BEGIN INPUT DATA
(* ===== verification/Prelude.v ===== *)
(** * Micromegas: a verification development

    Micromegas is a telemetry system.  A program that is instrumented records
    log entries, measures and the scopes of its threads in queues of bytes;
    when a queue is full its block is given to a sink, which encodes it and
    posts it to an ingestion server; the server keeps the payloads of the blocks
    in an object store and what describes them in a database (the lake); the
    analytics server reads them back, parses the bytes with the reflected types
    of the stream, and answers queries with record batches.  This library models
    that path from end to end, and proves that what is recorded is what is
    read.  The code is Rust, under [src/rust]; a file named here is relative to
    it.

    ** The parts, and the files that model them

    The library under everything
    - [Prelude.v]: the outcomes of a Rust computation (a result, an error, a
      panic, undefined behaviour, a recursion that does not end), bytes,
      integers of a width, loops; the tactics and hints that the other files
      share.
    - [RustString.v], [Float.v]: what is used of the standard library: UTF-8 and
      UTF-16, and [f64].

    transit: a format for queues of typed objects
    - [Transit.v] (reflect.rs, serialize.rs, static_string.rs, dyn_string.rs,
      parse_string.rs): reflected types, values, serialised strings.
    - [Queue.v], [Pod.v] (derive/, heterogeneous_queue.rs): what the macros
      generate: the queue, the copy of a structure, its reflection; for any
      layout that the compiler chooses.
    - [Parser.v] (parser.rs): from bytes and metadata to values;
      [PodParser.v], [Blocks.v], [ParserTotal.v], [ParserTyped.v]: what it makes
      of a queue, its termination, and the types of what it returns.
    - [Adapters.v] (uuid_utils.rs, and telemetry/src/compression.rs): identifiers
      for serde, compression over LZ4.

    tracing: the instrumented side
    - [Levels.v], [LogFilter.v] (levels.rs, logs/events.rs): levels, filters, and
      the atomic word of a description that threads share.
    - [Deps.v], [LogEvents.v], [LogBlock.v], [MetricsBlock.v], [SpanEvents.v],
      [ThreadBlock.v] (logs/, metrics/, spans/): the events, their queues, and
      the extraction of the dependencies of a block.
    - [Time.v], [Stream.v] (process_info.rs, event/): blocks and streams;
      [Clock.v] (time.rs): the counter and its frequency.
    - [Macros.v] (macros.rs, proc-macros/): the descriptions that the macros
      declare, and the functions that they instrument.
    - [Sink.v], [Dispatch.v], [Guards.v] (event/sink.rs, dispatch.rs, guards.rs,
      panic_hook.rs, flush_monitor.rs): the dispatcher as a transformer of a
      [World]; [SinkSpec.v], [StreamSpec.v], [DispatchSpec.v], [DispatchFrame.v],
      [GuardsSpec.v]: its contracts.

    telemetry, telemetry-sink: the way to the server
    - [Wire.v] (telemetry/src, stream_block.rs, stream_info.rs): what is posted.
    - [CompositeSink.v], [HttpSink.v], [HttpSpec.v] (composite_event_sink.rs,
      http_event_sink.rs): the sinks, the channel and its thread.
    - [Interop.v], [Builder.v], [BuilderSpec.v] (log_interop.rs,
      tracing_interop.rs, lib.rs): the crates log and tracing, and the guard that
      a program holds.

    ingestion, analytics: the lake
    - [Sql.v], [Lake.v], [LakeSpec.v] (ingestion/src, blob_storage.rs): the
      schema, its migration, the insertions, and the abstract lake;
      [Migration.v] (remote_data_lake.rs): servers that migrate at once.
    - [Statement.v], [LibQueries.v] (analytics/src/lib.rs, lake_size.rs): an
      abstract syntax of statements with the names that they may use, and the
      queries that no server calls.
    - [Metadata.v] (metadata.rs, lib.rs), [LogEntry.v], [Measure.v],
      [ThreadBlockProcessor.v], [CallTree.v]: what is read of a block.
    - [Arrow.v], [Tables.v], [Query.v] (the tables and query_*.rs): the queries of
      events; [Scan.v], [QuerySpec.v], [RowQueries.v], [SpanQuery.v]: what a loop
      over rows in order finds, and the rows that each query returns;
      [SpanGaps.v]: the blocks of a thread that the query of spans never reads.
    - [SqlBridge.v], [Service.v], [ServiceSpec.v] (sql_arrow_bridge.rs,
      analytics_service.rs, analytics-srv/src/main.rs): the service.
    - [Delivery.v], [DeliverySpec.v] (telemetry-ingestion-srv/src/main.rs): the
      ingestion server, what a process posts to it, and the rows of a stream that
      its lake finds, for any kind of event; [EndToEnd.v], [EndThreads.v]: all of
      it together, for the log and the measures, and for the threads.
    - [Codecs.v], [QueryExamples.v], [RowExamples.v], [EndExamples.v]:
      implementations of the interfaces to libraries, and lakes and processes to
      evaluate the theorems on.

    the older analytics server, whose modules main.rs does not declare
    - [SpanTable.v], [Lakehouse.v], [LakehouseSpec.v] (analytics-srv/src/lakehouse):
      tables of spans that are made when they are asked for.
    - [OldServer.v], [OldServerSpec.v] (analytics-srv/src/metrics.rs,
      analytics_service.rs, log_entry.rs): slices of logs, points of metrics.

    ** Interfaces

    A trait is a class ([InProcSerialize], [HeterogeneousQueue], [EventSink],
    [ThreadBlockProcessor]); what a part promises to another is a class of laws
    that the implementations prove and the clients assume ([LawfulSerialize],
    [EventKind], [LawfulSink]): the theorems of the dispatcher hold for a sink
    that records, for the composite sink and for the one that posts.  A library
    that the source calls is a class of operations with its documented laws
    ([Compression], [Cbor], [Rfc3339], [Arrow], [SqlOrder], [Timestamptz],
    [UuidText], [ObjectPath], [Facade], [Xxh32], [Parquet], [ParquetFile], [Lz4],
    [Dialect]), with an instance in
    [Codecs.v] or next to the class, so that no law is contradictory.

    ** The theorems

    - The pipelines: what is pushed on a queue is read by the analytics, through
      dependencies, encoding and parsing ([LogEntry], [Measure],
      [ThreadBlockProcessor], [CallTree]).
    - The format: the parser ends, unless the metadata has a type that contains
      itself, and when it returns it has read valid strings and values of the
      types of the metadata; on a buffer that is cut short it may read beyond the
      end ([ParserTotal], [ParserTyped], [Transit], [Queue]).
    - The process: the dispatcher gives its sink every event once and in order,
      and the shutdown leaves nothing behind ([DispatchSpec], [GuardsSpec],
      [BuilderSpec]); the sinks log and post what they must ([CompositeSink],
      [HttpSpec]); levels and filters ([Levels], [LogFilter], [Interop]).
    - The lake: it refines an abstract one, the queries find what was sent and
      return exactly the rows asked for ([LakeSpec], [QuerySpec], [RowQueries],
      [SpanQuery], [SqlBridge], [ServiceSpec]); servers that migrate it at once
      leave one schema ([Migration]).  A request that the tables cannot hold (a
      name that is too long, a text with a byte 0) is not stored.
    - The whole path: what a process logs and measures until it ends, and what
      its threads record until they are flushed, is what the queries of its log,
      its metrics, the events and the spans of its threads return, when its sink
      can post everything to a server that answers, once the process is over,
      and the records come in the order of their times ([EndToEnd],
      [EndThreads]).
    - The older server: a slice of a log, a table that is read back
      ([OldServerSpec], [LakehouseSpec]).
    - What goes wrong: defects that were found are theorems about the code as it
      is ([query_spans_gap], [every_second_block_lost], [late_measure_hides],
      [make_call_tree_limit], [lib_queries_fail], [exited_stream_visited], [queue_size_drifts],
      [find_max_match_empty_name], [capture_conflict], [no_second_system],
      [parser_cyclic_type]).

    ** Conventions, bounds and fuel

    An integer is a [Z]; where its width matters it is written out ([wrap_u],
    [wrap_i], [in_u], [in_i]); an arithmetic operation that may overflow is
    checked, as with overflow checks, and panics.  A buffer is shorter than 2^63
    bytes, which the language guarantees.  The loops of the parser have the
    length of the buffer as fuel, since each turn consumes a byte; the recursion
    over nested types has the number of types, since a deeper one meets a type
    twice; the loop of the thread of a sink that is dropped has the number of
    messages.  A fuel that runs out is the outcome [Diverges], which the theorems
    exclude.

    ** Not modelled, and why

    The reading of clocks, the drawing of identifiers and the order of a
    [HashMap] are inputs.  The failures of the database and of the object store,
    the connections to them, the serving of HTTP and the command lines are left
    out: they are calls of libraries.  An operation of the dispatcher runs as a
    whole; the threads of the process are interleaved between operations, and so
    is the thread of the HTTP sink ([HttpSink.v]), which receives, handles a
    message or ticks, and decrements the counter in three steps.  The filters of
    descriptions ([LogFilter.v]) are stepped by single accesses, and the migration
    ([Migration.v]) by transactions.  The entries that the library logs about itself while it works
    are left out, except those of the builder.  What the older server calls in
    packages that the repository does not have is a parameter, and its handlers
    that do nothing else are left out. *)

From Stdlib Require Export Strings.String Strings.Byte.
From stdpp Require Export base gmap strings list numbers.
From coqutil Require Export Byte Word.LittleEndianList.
END INPUT DATA
TO DO
Only the lines from the top of the data through the line that contains "when a queue" should be quoted, exactly as they stand.

SOLUTION FOR THIS TASK
(* ===== verification/Prelude.v ===== *)
(** * Micromegas: a verification development

    Micromegas is a telemetry system.  A program that is instrumented records
    log entries, measures and the scopes of its threads in queues of bytes;
    when a queue is full its block is given to a sink, which encodes it and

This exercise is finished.